*** Opening Task inputs ***

(** X18. [Program.exit] refuses the file exactly when a recorded exported name is
    also a recorded imported name.  The error names the first such name in
    the order of the exports, and the remaps are then not run; otherwise they
    are run once. *)
Theorem Program_exit_refuses (st : State) :
  ((∃ e, (Program_exit st).2 = Thrown e) ↔
   ∃ name, name ∈ exports (data st) ∧ name ∈ imports (data st)) ∧
  (∀ e, (Program_exit st).2 = Thrown e →
     ∃ name before after,
       e = Error ("importing and exporting " +:+ quote +:+ name +:+ quote
                  +:+ " from the same file is not supported.") ∧
       exports (data st) = before ++ name :: after ∧
       name ∈ imports (data st) ∧
       (∀ earlier, earlier ∈ before → earlier ∉ imports (data st)) ∧
       (Program_exit st).1 = st) ∧
  ((Program_exit st).2 = Returned tt →
     remaps_run (Program_exit st).1 = S (remaps_run st)).
Proof.
  unfold Program_exit.
  destruct (first_imported (imports (data st)) (exports (data st))) as [name|] eqn:Hfirst.
  - destruct (first_imported_Some _ _ _ Hfirst) as (before & after & Hexp & Hin & Hbefore).
    cbn [fst snd]. split; [|split].
    + split; [|intros _; eexists; reflexivity].
      intros _. exists name. split; [|exact Hin].
      rewrite Hexp. apply elem_of_app. right. left.
    + intros e [= <-]. exists name, before, after. repeat split; assumption.
    + discriminate.
  - cbn [fst snd]. split; [|split].
    + split; [intros [e [=]]|].
      intros (name & Hexp & Himp).
      exfalso. exact (proj1 (first_imported_None _ _) Hfirst name Hexp Himp).
    + intros e [=].
    + reflexivity.
Qed.





End Plugin.

Arguments scope {Scope} s.
Arguments remaps {Scope} s.
Arguments remaps_run {Scope} s.
Arguments data {Scope} s.

(** A scope that numbers the identifiers it generates, for the examples. *)
Definition numbering_uid (sc : nat) (name : string) : nat * string :=
  (S sc, "_" +:+ name +:+ pretty sc).

Definition numbering_uid_of_node (sc : nat) (node : ImportDeclarationNode) : nat * string :=
  numbering_uid sc (import_source node).

Definition a_helper (name : string) : Node := identifier ("babelHelpers." +:+ name).

Definition fresh : State nat :=
  {| scope := 0%nat; remaps := []; remaps_run := 0;
     data := {| imports := []; exports := [] |} |}.

(** [import Foo, * as bar from 'x'] and [import {baz as qux} from 'y']. *)
Definition import_Foo_bar : ImportDeclarationNode :=
  {| importKind := "value"; import_source := "x";
     import_specifiers := [ImportDefaultSpecifier "Foo"; ImportNamespaceSpecifier "bar"] |}.

Definition import_qux : ImportDeclarationNode :=
  {| importKind := "value"; import_source := "y";
     import_specifiers := [ImportSpecifier "baz" "qux"] |}.

(** [import type {T} from 'x'], [export {qux} from 'z'] and [export {qux}]. *)
Definition import_type_T : ImportDeclarationNode :=
  {| importKind := "type"; import_source := "x";
     import_specifiers := [ImportSpecifier "T" "T"] |}.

*** Closing Task inputs ***

• Your task:
Across the material above, how many lines include the word "after"? Respond with nothing but the number.

• Response box:
4